PROBLEM STATEMENT
Among the entries below, please repeat exactly and only the lines from the line containing "strings, the start" to the line containing "The module is", both lines included.

SUPPLIED ENTRIES
BEGIN

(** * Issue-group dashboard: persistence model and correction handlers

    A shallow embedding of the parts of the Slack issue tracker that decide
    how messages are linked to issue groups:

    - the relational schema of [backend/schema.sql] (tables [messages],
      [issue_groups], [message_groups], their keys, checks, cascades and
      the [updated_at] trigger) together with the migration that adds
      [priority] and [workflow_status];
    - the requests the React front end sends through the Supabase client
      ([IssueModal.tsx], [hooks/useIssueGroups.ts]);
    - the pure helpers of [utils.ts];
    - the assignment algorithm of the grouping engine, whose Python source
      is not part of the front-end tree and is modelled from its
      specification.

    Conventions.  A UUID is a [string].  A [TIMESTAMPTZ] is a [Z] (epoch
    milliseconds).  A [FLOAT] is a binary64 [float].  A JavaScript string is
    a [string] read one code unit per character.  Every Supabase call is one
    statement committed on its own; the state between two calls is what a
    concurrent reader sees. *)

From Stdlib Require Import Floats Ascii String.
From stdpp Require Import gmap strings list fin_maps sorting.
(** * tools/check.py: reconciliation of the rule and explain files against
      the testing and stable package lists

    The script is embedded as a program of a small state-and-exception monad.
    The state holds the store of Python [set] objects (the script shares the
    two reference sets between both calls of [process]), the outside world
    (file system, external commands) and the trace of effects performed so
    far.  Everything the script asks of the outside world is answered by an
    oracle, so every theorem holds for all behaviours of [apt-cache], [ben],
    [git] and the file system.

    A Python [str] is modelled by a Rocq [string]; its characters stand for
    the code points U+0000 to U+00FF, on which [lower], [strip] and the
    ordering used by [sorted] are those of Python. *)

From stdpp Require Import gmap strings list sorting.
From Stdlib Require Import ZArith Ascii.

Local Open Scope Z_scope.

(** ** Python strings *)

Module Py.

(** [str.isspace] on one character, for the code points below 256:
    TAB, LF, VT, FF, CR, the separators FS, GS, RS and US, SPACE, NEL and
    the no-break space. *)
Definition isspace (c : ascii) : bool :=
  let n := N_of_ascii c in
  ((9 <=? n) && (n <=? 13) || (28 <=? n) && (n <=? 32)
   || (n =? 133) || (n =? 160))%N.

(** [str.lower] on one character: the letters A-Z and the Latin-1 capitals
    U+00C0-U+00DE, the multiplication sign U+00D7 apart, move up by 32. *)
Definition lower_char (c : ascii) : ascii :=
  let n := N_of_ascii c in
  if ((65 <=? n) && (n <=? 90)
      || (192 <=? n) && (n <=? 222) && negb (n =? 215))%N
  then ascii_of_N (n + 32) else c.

END
BEGIN

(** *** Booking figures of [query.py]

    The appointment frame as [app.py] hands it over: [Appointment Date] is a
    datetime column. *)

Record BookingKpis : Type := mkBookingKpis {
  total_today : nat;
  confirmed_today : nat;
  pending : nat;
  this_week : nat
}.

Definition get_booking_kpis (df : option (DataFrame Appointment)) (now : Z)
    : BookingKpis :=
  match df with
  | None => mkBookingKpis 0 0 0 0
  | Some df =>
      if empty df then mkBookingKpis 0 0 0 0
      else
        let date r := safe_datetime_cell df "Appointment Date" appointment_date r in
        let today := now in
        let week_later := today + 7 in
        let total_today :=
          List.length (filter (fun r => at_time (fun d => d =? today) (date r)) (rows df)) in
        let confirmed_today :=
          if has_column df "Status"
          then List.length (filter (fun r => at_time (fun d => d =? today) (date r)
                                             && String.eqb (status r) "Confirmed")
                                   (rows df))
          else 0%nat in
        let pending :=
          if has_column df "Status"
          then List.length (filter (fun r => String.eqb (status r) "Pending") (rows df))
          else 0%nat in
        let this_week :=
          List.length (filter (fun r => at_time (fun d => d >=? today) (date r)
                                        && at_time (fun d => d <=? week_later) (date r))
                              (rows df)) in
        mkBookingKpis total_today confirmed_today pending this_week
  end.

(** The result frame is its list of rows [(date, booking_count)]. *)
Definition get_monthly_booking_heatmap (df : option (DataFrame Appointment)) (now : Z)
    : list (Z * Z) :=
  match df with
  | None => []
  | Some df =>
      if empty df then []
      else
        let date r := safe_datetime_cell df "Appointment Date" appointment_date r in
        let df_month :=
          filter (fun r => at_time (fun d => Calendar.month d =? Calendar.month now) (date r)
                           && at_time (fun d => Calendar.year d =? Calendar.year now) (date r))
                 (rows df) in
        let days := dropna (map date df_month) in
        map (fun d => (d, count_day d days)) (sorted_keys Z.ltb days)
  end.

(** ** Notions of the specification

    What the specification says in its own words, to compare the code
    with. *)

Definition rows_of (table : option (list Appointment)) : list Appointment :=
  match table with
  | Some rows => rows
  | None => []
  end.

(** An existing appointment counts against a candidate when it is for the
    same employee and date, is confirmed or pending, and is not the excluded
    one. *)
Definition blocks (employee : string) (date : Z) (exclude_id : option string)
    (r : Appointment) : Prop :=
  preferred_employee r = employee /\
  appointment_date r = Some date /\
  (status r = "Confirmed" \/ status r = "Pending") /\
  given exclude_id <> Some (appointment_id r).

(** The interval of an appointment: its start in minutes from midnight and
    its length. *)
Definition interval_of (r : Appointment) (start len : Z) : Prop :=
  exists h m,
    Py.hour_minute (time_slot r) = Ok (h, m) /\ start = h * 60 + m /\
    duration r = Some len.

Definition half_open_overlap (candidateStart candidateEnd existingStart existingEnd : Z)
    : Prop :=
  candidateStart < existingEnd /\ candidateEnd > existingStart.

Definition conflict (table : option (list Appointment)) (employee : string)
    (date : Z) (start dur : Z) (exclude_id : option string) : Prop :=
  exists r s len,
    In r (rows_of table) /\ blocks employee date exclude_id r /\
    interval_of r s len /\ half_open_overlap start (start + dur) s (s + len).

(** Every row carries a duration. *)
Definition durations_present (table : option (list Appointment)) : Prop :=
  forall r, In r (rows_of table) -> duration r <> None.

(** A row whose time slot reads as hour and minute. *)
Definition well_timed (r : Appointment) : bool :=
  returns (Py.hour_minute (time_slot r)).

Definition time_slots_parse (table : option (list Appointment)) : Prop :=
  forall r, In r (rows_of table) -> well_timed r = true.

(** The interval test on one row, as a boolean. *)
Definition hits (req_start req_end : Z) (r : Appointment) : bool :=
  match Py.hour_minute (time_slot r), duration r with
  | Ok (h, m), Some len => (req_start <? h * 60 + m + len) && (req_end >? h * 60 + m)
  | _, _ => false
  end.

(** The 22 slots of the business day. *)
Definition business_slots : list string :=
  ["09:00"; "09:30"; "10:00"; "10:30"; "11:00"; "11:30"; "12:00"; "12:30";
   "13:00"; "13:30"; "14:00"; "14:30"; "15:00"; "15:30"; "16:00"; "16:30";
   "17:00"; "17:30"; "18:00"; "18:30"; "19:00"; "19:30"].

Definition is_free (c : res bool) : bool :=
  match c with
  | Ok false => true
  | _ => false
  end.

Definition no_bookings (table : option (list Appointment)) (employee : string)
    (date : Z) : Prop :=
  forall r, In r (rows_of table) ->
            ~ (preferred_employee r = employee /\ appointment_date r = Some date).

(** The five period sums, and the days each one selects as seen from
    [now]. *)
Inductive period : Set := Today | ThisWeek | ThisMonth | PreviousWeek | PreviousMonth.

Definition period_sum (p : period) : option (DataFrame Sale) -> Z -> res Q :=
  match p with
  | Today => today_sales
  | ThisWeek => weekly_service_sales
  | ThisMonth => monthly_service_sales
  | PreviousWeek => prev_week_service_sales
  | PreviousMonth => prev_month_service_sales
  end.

END
BEGIN

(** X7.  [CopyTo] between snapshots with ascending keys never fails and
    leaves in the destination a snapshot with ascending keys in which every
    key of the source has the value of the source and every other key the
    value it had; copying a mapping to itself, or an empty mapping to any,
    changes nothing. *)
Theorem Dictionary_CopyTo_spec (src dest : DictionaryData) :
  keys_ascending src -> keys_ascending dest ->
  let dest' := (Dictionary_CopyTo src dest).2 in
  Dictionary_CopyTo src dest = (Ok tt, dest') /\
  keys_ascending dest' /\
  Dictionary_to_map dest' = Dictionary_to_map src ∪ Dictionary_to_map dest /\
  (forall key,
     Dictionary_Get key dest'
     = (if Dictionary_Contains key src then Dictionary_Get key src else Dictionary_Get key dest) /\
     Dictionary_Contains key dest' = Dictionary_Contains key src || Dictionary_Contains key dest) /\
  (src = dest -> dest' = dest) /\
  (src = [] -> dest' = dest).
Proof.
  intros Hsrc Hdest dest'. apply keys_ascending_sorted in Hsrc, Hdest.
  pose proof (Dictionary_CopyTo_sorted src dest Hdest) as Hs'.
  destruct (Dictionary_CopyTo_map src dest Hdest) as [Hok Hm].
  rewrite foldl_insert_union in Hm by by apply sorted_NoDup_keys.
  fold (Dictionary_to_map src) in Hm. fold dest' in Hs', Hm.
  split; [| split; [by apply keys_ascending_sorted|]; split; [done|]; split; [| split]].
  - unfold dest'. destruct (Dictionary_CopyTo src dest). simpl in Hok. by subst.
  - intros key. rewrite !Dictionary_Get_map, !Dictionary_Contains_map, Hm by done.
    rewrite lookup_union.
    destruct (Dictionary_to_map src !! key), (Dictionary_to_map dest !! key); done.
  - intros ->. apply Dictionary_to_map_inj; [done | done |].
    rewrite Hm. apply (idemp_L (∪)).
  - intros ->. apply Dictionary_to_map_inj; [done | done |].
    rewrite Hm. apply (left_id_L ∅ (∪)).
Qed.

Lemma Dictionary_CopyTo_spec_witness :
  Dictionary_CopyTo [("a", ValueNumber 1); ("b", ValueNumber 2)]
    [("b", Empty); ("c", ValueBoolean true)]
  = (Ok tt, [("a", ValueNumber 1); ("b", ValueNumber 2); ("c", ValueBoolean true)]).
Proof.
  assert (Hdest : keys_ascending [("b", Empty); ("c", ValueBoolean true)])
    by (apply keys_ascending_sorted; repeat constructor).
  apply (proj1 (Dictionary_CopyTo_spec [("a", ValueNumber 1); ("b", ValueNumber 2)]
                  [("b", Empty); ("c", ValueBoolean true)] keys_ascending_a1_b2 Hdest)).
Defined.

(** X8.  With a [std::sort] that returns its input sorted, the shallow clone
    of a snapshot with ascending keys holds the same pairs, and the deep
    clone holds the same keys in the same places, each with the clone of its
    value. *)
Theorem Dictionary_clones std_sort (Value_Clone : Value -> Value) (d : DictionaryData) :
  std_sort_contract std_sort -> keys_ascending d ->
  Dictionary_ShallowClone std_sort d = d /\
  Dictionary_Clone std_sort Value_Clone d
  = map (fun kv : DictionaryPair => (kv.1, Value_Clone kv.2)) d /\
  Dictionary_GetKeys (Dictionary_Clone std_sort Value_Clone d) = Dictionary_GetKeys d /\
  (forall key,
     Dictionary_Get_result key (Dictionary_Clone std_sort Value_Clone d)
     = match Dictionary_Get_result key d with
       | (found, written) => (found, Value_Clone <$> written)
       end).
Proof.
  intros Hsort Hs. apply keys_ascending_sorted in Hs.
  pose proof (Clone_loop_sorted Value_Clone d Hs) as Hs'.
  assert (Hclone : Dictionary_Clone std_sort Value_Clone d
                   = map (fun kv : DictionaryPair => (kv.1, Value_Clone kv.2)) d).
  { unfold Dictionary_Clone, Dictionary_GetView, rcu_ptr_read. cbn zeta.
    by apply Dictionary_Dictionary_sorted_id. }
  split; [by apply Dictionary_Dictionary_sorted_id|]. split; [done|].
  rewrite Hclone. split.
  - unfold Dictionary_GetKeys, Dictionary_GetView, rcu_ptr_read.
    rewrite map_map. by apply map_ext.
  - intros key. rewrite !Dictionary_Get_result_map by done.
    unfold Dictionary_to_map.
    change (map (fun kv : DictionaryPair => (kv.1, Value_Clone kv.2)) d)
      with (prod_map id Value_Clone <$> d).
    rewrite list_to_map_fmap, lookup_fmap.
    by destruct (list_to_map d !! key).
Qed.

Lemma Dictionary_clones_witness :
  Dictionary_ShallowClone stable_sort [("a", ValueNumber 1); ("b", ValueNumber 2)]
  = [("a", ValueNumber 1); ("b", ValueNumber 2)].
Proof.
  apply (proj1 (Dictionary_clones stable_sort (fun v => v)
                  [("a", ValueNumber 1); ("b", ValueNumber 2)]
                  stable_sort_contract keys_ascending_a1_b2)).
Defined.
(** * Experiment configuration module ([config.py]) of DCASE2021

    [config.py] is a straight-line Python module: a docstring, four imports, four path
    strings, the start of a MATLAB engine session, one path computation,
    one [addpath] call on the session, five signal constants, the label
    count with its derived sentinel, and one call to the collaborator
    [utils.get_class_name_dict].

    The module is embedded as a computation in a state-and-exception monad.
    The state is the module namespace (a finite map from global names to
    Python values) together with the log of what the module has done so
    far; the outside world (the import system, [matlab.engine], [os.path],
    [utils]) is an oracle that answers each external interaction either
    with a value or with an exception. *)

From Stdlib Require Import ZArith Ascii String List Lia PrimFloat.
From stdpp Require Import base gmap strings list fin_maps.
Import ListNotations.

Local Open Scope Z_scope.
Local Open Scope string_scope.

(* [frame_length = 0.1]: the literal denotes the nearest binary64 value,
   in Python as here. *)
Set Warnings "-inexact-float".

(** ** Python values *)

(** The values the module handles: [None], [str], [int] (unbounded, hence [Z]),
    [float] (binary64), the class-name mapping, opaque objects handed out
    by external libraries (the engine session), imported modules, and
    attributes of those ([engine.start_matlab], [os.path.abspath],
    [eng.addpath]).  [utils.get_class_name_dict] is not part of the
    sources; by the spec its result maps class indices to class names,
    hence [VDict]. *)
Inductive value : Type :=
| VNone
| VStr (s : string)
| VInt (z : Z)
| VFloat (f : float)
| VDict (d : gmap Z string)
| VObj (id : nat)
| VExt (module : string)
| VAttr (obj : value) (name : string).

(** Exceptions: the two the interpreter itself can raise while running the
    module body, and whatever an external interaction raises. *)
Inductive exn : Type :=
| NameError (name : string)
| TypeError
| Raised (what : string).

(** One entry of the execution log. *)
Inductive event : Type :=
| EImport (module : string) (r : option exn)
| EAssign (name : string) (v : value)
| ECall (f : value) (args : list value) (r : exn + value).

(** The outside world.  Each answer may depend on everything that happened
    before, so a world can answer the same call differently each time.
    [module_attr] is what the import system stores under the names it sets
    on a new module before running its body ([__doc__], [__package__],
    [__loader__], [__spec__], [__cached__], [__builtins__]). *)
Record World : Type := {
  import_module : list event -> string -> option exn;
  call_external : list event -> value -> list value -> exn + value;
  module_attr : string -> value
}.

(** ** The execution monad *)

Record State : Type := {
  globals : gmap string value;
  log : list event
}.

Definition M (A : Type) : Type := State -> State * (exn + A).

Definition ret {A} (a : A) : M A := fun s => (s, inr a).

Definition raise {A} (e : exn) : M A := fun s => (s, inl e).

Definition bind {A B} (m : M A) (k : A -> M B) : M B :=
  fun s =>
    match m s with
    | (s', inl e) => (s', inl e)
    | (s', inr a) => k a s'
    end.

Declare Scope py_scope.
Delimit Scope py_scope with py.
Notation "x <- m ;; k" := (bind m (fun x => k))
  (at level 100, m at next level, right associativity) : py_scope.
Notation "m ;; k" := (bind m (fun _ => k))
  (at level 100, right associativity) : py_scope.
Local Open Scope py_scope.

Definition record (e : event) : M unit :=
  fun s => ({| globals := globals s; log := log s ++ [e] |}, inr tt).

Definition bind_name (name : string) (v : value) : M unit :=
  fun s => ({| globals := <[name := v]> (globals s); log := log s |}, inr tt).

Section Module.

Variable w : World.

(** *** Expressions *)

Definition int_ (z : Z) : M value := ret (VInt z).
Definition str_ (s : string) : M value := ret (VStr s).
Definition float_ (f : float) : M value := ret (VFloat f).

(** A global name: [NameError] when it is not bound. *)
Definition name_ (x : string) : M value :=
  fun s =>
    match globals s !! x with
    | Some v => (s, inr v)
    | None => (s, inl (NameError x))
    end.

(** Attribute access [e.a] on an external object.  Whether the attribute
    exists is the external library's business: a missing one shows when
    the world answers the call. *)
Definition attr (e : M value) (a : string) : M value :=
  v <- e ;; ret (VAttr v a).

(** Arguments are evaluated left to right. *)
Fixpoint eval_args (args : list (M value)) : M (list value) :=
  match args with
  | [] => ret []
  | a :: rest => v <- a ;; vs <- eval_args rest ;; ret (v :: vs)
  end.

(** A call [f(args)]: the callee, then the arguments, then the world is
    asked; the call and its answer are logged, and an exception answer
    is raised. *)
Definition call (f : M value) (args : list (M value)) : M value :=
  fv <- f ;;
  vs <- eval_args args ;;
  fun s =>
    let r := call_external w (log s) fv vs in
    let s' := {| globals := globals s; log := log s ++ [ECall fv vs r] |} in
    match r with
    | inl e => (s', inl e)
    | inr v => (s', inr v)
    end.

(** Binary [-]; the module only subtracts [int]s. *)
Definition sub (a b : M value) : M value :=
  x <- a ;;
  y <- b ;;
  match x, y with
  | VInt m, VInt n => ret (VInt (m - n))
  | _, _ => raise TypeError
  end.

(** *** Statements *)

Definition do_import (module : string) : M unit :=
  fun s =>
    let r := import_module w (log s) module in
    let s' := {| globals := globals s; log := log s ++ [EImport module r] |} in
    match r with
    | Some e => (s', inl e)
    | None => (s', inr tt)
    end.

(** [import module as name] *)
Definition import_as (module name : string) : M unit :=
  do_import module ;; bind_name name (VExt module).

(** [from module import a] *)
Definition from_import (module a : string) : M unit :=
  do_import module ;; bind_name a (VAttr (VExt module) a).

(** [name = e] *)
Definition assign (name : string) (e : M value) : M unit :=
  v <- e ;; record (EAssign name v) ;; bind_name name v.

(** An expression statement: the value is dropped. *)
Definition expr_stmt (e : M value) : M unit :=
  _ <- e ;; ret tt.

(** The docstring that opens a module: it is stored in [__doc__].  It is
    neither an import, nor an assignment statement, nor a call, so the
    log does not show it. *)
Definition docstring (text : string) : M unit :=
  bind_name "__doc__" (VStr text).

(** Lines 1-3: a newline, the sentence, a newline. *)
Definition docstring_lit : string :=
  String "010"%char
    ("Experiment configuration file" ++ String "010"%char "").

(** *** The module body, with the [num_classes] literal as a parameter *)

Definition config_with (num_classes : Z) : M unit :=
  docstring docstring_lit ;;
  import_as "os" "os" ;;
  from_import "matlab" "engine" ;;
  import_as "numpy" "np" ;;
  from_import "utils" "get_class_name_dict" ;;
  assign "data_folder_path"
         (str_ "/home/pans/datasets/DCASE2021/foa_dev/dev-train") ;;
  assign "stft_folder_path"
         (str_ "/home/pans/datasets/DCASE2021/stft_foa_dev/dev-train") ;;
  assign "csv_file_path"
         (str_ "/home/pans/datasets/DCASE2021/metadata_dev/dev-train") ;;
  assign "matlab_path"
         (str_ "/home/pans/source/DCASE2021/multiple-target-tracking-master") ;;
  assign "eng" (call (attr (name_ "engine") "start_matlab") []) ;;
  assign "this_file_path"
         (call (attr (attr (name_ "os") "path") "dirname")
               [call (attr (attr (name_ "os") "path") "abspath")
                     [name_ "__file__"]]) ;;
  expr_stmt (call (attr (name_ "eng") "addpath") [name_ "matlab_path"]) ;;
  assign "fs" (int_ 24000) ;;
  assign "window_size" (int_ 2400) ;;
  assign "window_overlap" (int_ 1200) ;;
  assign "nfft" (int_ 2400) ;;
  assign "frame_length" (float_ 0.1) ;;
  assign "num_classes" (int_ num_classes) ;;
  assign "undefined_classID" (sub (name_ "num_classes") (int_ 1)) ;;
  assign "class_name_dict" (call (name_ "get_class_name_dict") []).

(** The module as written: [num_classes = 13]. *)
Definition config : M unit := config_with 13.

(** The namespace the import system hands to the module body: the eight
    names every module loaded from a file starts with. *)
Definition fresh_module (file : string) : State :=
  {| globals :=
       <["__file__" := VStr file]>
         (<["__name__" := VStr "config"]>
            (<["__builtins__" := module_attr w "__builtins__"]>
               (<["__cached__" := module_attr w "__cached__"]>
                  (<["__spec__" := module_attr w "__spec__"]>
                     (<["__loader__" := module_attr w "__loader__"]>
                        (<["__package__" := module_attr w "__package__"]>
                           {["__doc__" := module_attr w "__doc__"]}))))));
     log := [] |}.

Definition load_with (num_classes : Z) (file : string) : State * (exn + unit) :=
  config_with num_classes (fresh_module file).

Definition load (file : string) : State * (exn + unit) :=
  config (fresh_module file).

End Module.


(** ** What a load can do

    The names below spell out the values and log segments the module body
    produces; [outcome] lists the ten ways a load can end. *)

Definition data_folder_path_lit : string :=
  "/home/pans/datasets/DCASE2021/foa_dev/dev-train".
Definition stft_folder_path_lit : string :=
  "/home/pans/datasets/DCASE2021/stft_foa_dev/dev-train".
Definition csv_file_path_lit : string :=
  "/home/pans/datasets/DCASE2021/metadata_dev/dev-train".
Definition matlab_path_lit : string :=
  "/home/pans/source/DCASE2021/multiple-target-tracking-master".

END

TASK ANSWER
    strings, the start of a MATLAB engine session, one path computation,
    one [addpath] call on the session, five signal constants, the label
    count with its derived sentinel, and one call to the collaborator
    [utils.get_class_name_dict].

    The module is embedded as a computation in a state-and-exception monad.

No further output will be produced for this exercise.